So, the environmental movement drew the proverbial line in the sand: no Keystone XL pipeline. We’ve been fighting the tar sands for years, and will continue, but the Keystone XL has been the first clear solid rallying point and the first time in years that we greens have taken it to the street. Bill McKibben, the author and activist who has been driving the Keystone XL opposition, won the man-of-the-year award in my annual review.
Well, McKibben and the rest of the movement got the attention of the White House and in the Fall, Obama and Co. postponed the decision. The Republican ideologues in Congress are focused first and foremost in all things, the health of the government and nation a secondary consideration, on stopping President Obama’s reelection. These folks, along with a phalanx of Democrats beholden to Big Oil, upped the ante on the pipeline by legislating that the President had to decide by February 21.
He did. He said no. The State Department, in whose bailiwick the permit decision was being processed, had offered that conclusion to the President and he accepted it. The White House at the same time proffered that the Administration had been increasing energy security during its watch.
One of the arguments that the pipeline’s supporters have been making, and will continue to make in the wake of this extraordinary moment, is that the project meant jobs. Well, the supporters have likely inflated the numbers. Not surprising. The supporters say that the unions will abandon the President on this. Maybe some will, but I guess a lot of the lunch pail construction union folks weren’t ever all that supportive of Obama. I took part in a “dialogue” sponsored by the Canadian Association of Petroleum Producers last year. Pretty interesting day. Two top officials of the Building and Construction Trades Department, AFL-CIO, were as dug in on this as the oilmen were. Again, not surprising.
What might be surprising to you, however, is that union support for these sorts of projects is not monolithic. Two powerful groups, for instance, the Transport Workers Union and the Amalgamated Transit Union, are dead set against. One of their conclusions is that “Keystone XL may kill more jobs than it creates, through its contribution to the climate crisis…” Beyond this, the BlueGreen Alliance has been a powerful voice for the economic engine of clean tech. It’s a simple but powerful message: “Transforming our economy through renewable energy, energy efficiency, mass transit and rail, a new smart grid and other solutions to global warming, has the potential to create millions of jobs, while reducing global warming emissions and moving America toward energy independence.”

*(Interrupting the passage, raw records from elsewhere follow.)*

Lemma iter_get_ok (n d s : Z) (g : list Z) : pad d n + n <= s -> boundary n ->
  iter_get n (mkIter d s g) = Ret (d + pad d n) (mkIter (d + pad d n + n) (s - pad d n - n) g).
Proof.
  intros H Hb. pose proof (pad_bounds d n Hb). unfold iter_get.
  erewrite bind_Ret by (apply align_ok; lia). cbn [bind get size]. unfold require.
  by rewrite (proj2 (Z.leb_le _ _)) by lia.
Qed.

Lemma alignfield_ok (t : ty) (d s : Z) (g : list Z) :
  pad d (field_alignment (head_of t)) <= s ->
  adbus_iter_alignfield (code_of (head_of t)) (mkIter d s g) =
    Ret tt (mkIter (d + pad d (field_alignment (head_of t))) (s - pad d (field_alignment (head_of t))) g).
Proof.
  intros H. unfold adbus_iter_alignfield. rewrite field_of_code.
  assert (E1 : pad d 1 = 0) by (unfold pad; rewrite align_id; [lia|auto with adbus|apply Z.mod_1_r]).
  destruct t as [[]| | | |]; cbn [head_of field_alignment] in *; try (by apply align_ok);
    rewrite E1, Z.add_0_r, Z.sub_0_r; reflexivity.
Qed.

Lemma at_zeros (p b : Z) (l : list Z) : boundary b -> at_ m p (zeros (pad p b) ++ l) ->
  at_ m (p + pad p b) l.
Proof.
  intros Hb H. apply at_app in H as [_ H]. fold (len (zeros (pad p b))) in H.
  by rewrite len_zeros_pad in H.
Qed.

Lemma load_le_bytes {T} (p z : Z) (n : nat) (l : list Z) (s : T) :
  at_ m p (le_bytes n z ++ l) -> (0 < n)%nat -> 0 <= z < 2 ^ (8 * Z.of_nat n) ->
  load m p n s = Ret z s.
Proof.
  intros H Hn Hz. apply at_app in H as [H _].
  pose proof (load_at m (le_bytes n z) p s) as E. rewrite length_le_bytes in E.
  rewrite E; [by rewrite le_value_bytes_small|by destruct n; [lia|]|done].
Qed.

Lemma load8_at {T} (p b : Z) (l : list Z) (s : T) : at_ m p (b :: l) -> load8 m p s = Ret b s.
Proof.
  intros H. change (b :: l) with ([b] ++ l) in H. apply at_app in H as [H _].
  unfold load8. pose proof (load_at m [b] p s) as E. cbn [length] in E.
  rewrite E; [cbn [le_value]; f_equal; lia|done|done].
Qed.

Lemma getstring_ok (d s : Z) (g str : list Z) :
  at_ m d (str ++ [0]) -> no_nul str -> len str + 1 <= s ->
  adbusI_iter_getstring m (len str) (mkIter d s g) =
    Ret (d, len str) (mkIter (d + (len str + 1)) (s - (len str + 1)) g).
Proof.
  intros Hat Hn Hs. unfold adbusI_iter_getstring. cbn [bind get data size].
  erewrite bind_Ret by by apply require_true, Z.leb_le.
  erewrite bind_Ret by (apply memchr_at; [exact Hat|exact Hn|unfold len; lia]). fold (len str).
  erewrite bind_Ret by by apply require_true, Z.eqb_eq. reflexivity.
Qed.
End Exact.

Section Skip.
Context {B : Build} (m : list Z).

(** [skips n d l k t]: with fuel above [n], [adbus_iter_value] at [d] moves
    over [l], adding [k] to the size, when the signature starts with [t]. *)
Definition skips (n : nat) (d : Z) (l : list Z) (k : Z) (t : ty) : Prop :=
  forall fuel s r, (n < fuel)%nat -> len l <= s ->
    adbus_iter_value m fuel (mkIter d s (sig_of t ++ r)) =
      Ret tt (mkIter (d + len l) (s - len l + k) r).

Ltac start_skip :=
  let fuel := fresh "fuel" in
  intros [|fuel] s r Hf Hs; [lia|]; cbn [adbus_iter_value bind get sig];
  rewrite sig_of_deref, field_of_code; cbn [head_of sig_of app].

Lemma skip_num (d : Z) (b : basic) (z : Z) : wf_num b z ->
  skips 0 d (enc d (VNum b z)) 0 (TBasic b).
Proof.
  intros [Hw Hz]. start_skip. cbn [enc] in *. rewrite len_app, len_le_bytes in *.
  rewrite len_zeros_pad in * by auto with adbus.
  assert (Hb : 1 <= s /\ pad d 1 = 0).
  { pose proof (pad_bounds d 1 boundary_1). pose proof (pad_bounds d (width b) (width_boundary b Hw)). lia. }
  destruct b; cbn [width] in *; try lia; unfold adbus_iter_u8, adbus_iter_bool, adbus_iter_i16,
    adbus_iter_u16, adbus_iter_i32, adbus_iter_u32, adbus_iter_i64, adbus_iter_u64, adbus_iter_double,
    adbusI_iter_get16, adbusI_iter_get32, adbusI_iter_get64;
    rewrite bind_assoc; (erewrite bind_Ret; [|by apply sig_ok]); cbn [tl];
    (erewrite bind_Ret; [|first [apply get8_ok; lia | apply iter_get_ok; [lia|auto with adbus]]]);
    unfold ret; do 2 f_equal; lia.
Qed.

Lemma len_enc_string (d : Z) (s : list Z) : len (enc_string d s) = pad d 4 + 4 + (len s + 1).
Proof. unfold enc_string. rewrite !len_app, len_zeros_pad, len_le_bytes by auto with adbus. change (len [0]) with 1. lia. Qed.

Lemma len_enc_signature (s : list Z) : len (enc_signature s) = 1 + (len s + 1).
Proof. unfold enc_signature. rewrite len_cons, len_app. change (len [0]) with 1. lia. Qed.
Lemma add_bytes_ok (s : SHA1) (msg data : list Z) : data <> [] -> sha_ok s msg ->
  exists s', SHA1AddBytes data s = Ret tt s' /\ sha_ok s' (msg ++ data).
Proof.
  intros Hd [Hs Hz]. unfold SHA1AddBytes.
  erewrite bind_Ret by (apply assert_true, Z.ltb_lt; destruct data; [done|]; unfold len; simpl; lia).
  erewrite bind_Ret by reflexivity.
  destruct (add_loop_hashed (length data) data
    (mkSha (sha_h s) (sha_bytes s) (unprocessedBytes s) (w32 (sha_size s + len data))) msg)
    as (s' & E & H & Hz'); [exact Hs|done|].
  exists s'. split; [exact E|]. split; [done|]. rewrite Hz'. cbn [sha_size]. rewrite Hz, len_app.
  unfold w32. by rewrite Zplus_mod_idemp_l.
Qed.

Lemma init_ok (s : SHA1) : length (sha_bytes s) = 64%nat -> sha_ok (SHA1Init s) [].
Proof. intros H. split; [|done]. exists 0%nat, [], []. repeat split; try done. simpl. lia. Qed.

(** *** The digest *)

Lemma hashed_len (s : SHA1) (msg : list Z) : hashed s msg ->
  Z.of_nat (unprocessedBytes s) = len msg mod 64.
Proof.
  intros (k & l & tail & -> & Hl & Ht & _ & -> & _ & _). rewrite len_app. unfold len.
  replace (Z.of_nat (length l)) with (Z.of_nat k * 64) by lia.
  rewrite Z.add_comm, Z_mod_plus_full, Z.mod_small; lia.
Qed.

Lemma hashed_full (s : SHA1) (msg : list Z) : hashed s msg -> len msg mod 64 = 0 ->
  sha_h s = hash_blocks (length msg / 64) init_words msg.
Proof.
  intros Hs Hm. pose proof (hashed_len s msg Hs) as E. rewrite Hm in E.
  destruct Hs as (k & l & tail & -> & Hl & Ht & Hh & Hu & _ & _).
  assert (tail = []) as -> by (destruct tail; simpl in *; [done|lia]).
  rewrite Hh, app_nil_r, Hl, Nat.mul_comm, Nat.div_mul by lia. done.
Qed.

Lemma zeros_take (n : nat) : (n <= 64)%nat -> take n (repeat 0 64) = zeros (Z.of_nat n).
Proof.
  intros H. unfold zeros. rewrite Nat2Z.id.
  replace 64%nat with (n + (64 - n))%nat by lia. rewrite repeat_app.
  apply take_app_length'. by rewrite repeat_length.
Qed.

(** The last bytes that are added: zeros and the 64-bit length. *)
Lemma footer_bytes (nz : nat) (h l : Z) : (nz <= 56)%nat ->
  take (nz + 8) (storeBigEndianUint32 (storeBigEndianUint32 (repeat 0 64) nz h) (nz + 4) l) =
  zeros (Z.of_nat nz) ++ be32 h ++ be32 l.
Proof.
  intros H. unfold storeBigEndianUint32.
  assert (E : length (splice (repeat 0 64) nz (be32 h)) = 64%nat)
    by (rewrite length_splice; rewrite ?repeat_length; simpl; lia).
  replace (nz + 8)%nat with (nz + 4 + length (be32 l))%nat by (simpl; lia).
  rewrite take_splice by (rewrite E; simpl; lia).
  replace (nz + 4)%nat with (nz + length (be32 h))%nat by (simpl; lia).
  rewrite take_splice by (rewrite repeat_length; simpl; lia).
  by rewrite zeros_take, <- app_assoc by lia.
Qed.

Lemma len_zeros (n : Z) : 0 <= n -> len (zeros n) = n.
Proof. intros. unfold len. rewrite length_zeros. lia. Qed.

Lemma zeros_app (a b : Z) : 0 <= a -> 0 <= b -> zeros a ++ zeros b = zeros (a + b).
Proof. intros. unfold zeros. by rewrite <- repeat_app, Z2Nat.inj_add. Qed.

Lemma size_be64 (n : Z) : 0 <= n < 2 ^ 32 ->
  be32 (Z.shiftr (w32 n) 29) ++ be32 (w32 (Z.shiftl (w32 n) 3)) = be64 (8 * n).
Proof.
  intros H. unfold be64, w32. rewrite (Z.mod_small n) by lia.
  rewrite Z.shiftl_mul_pow2, !Z.shiftr_div_pow2 by lia.
  replace (8 * n / 2 ^ 32) with (n / 2 ^ 29).
  - by rewrite (Z.mul_comm n).
  - change (2 ^ 32) with (8 * 2 ^ 29). by rewrite Z.div_mul_cancel_l by lia.
Qed.
(* ===== verification/Message.v ===== *)
(** Messages and their parser: struct adbus_Message (include/c/adbus.h) and
    adbus/parse.c.  A message the parser accepts has the header fields its
    type requires, and parsing ends on every input. *)

From Stdlib Require Import ZArith Lia.
From stdpp Require Import base option list numbers strings.
From S2P Require Import Prelude Signature Iterator Values Flip Text MatchRule.
Open Scope Z_scope.

(** ** misc.h: the fixed header and the field codes *)
Definition sizeof_Header : Z := 12.
Definition sizeof_ExtendedHeader : Z := 16.

(** Offsets in the header. *)
Definition off_endianness : Z := 0.
Definition off_type : Z := 1.
Definition off_flags : Z := 2.
Definition off_version : Z := 3.
Definition off_length : Z := 4.
Definition off_serial : Z := 8.
Definition off_headerFieldLength : Z := 12.

Definition HEADER_INVALID : Z := 0.
Definition HEADER_OBJECT_PATH : Z := 1.
Definition HEADER_INTERFACE : Z := 2.
Definition HEADER_MEMBER : Z := 3.
Definition HEADER_ERROR_NAME : Z := 4.
Definition HEADER_REPLY_SERIAL : Z := 5.
Definition HEADER_DESTINATION : Z := 6.
Definition HEADER_SENDER : Z := 7.
Definition HEADER_SIGNATURE : Z := 8.

Definition adbusI_majorProtocolVersion : Z := 1.

(** A little-endian host. *)
Definition adbusI_nativeEndianness : Z := chr "l".

Definition code_of_type (t : MessageType) : Z :=
  match t with
  | MSG_INVALID => 0 | MSG_METHOD => 1 | MSG_RETURN => 2 | MSG_ERROR => 3 | MSG_SIGNAL => 4
  end.

(** [None]: above ADBUS_MSG_SIGNAL. *)
Definition type_of_code (c : Z) : option MessageType :=
  List.find (fun t => code_of_type t =? c) [MSG_INVALID; MSG_METHOD; MSG_RETURN; MSG_ERROR; MSG_SIGNAL].

Lemma type_of_code_of (t : MessageType) : type_of_code (code_of_type t) = Some t.
Proof. by destruct t. Qed.

Lemma type_of_code_inv (c : Z) (t : MessageType) : type_of_code c = Some t -> c = code_of_type t.
Proof. intros H. apply find_some in H as [_ H]. by apply Z.eqb_eq in H. Qed.

(** ** struct adbus_Message

    [msg_data] and [argdata] are the memory at the two pointers; a string
    field holds the characters the pointer and its size give, [None] is NULL;
    [replySerial] is the value pointed at. *)
Record Message := mkMsg {
  msg_data : list Z; msg_size : Z; argdata : list Z; argsize : Z;
  msg_type : MessageType; msg_flags : Z; msg_serial : Z;
  signature : option (list Z); signatureSize : Z;
  replySerial : option Z;
  msg_path : option (list Z); msg_interface : option (list Z); msg_member : option (list Z);
  msg_error : option (list Z); msg_destination : option (list Z); msg_sender : option (list Z);
  msg_arguments : option (list Argument) }.

(** [memset(m, 0, sizeof(adbus_Message))] *)
Definition msg_zero : Message :=
  mkMsg [] 0 [] 0 MSG_INVALID 0 0 None 0 None None None None None None None None.

(** The string fields by header code. *)
Definition set_string (code : Z) (s : list Z) (m : Message) : Message :=
  let get c (f : option (list Z)) := if code =? c then Some s else f in
  mkMsg (msg_data m) (msg_size m) (argdata m) (argsize m) (msg_type m) (msg_flags m) (msg_serial m)
    (get HEADER_SIGNATURE (signature m)) (signatureSize m) (replySerial m)
    (get HEADER_OBJECT_PATH (msg_path m)) (get HEADER_INTERFACE (msg_interface m))
    (get HEADER_MEMBER (msg_member m)) (get HEADER_ERROR_NAME (msg_error m))
    (get HEADER_DESTINATION (msg_destination m)) (get HEADER_SENDER (msg_sender m)) (msg_arguments m).

Definition set_reply (v : Z) (m : Message) : Message :=
  mkMsg (msg_data m) (msg_size m) (argdata m) (argsize m) (msg_type m) (msg_flags m) (msg_serial m)
    (signature m) (signatureSize m) (Some v) (msg_path m) (msg_interface m)
    (msg_member m) (msg_error m) (msg_destination m) (msg_sender m) (msg_arguments m).

Definition set_arguments (a : option (list Argument)) (m : Message) : Message :=
  mkMsg (msg_data m) (msg_size m) (argdata m) (argsize m) (msg_type m) (msg_flags m) (msg_serial m)
    (signature m) (signatureSize m) (replySerial m) (msg_path m) (msg_interface m)
    (msg_member m) (msg_error m) (msg_destination m) (msg_sender m) a.

(** ** Sizes *)

(** The memory that the pointers point into has changed. *)
Definition set_mem (mem : list Z) (m : Message) : Message :=
  mkMsg mem (msg_size m) (drop (Z.to_nat (msg_size m - argsize m)) mem) (argsize m) (msg_type m) (msg_flags m)
    (msg_serial m) (signature m) (signatureSize m) (replySerial m) (msg_path m) (msg_interface m)
    (msg_member m) (msg_error m) (msg_destination m) (msg_sender m) (msg_arguments m).

(** The four bytes at [value], by the given endianness. *)
Definition Get32 (endianness : Z) (value : list Z) : Z :=
  let p k := nth k value 0 in
  if endianness =? chr "l" then
    Z.lor (Z.lor (Z.lor (p 0%nat) (Z.shiftl (p 1%nat) 8)) (Z.shiftl (p 2%nat) 16)) (Z.shiftl (p 3%nat) 24)
  else
    Z.lor (Z.lor (Z.lor (p 3%nat) (Z.shiftl (p 2%nat) 8)) (Z.shiftl (p 1%nat) 16)) (Z.shiftl (p 0%nat) 24).

(** [sizeof(adbusI_Header)] where the other functions use the extended
    header; the caller passes the bytes it has. *)
Definition adbus_parse_size (d : list Z) (sz : Z) : Z :=
  if sz <? sizeof_ExtendedHeader then 0
  else
    let e := deref d in
    let hsize := sizeof_Header + Get32 e (drop 12 d) in
    ADBUS_ALIGN hsize 8 + Get32 e (drop 4 d).

(** ** adbus_parse *)
Record Parse := mkParse { p_mem : list Z; p_iter : Iterator; p_msg : Message }.

Definition on_it {A} (op : list Z -> M Iterator A) : M Parse A := fun s =>
  match op (p_mem s) (p_iter s) with
  | Ret a i => Ret a (mkParse (p_mem s) i (p_msg s))
  | Err i => Err (mkParse (p_mem s) i (p_msg s))
  | Abort => Abort
  | Oob => Oob
  | Nofuel => Nofuel
  end.

Definition on_msg (f : Message -> Message) : M Parse unit :=
  modify (fun s => mkParse (p_mem s) (p_iter s) (f (p_msg s))).

Definition set_iter (i : Iterator) : M Parse unit :=
  modify (fun s => mkParse (p_mem s) i (p_msg s)).

Definition peek (p : Z) (n : nat) : M Parse Z :=
  let* s := get in load (p_mem s) p n.

Section Ops.
Context {B : Build}.

(** [adbus_flip_data(data, size, sig)]: only the memory changes. *)
Definition flip (d sz : Z) (s : list Z) : M Parse unit := fun st =>
  match adbus_flip_data (Z.to_nat sz + 16) (p_mem st) d sz s with
  | Ret _ (m, _) => Ret tt (mkParse m (p_iter st) (p_msg st))
  | Err (m, _) => Err (mkParse m (p_iter st) (p_msg st))
  | Abort => Abort
  | Oob => Oob
  | Nofuel => Nofuel
  end.

(** [h->endianness = adbusI_nativeEndianness();] *)
Definition set_native : M Parse unit :=
  modify (fun s => mkParse (<[0%nat := adbusI_nativeEndianness]> (p_mem s)) (p_iter s) (p_msg s)).

(** [i.sig[0] != c || i.sig[1] != 0] *)
Definition only_sig (c : Z) : M Parse unit :=
  let* s := get in
  require ((deref (sig (p_iter s)) =? c) && (deref (tl (sig (p_iter s))) =? 0)).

The Keystone XL just doesn’t fit in that picture. Neither do the tar sands that the Keystone XL would further enable. As I wrote at DeSmogBlog a while back, there is a glaring paradox in the pursuit of tar sands oil and America’s drive to decarbonize energy. The NY Times had an editorial in the wake of the President’s decision that applauded it. Instead of this boondoggle, it needs to be noted: “Far more important to the nation’s energy and environmental future is the development of renewable and alternative energy sources.”
David Roberts at Grist had this analysis: Keystone surprise: Greens stronger & GOP dumber than predicted . It’s good politics for the President too. How about that? The environmental movement will now work hard for this guy. Bill McKibben lauded the President’s courage: “Make no mistake—this is a brave decision.” But as McKibben says, this is not the end of the fight. The environmental movement in general and his group, 350.org, will, in the coming months and years, “…be fighting to shut off the flow of handouts to the oil, gas, and coal industries, and to take away their right to use the atmosphere as an open sewer into which to dump their carbon for free.”
That’s the job too of everyone who believes that the time is long past, for scores of reasons, to transition to a newer world in which energy is smart, clean and cheap.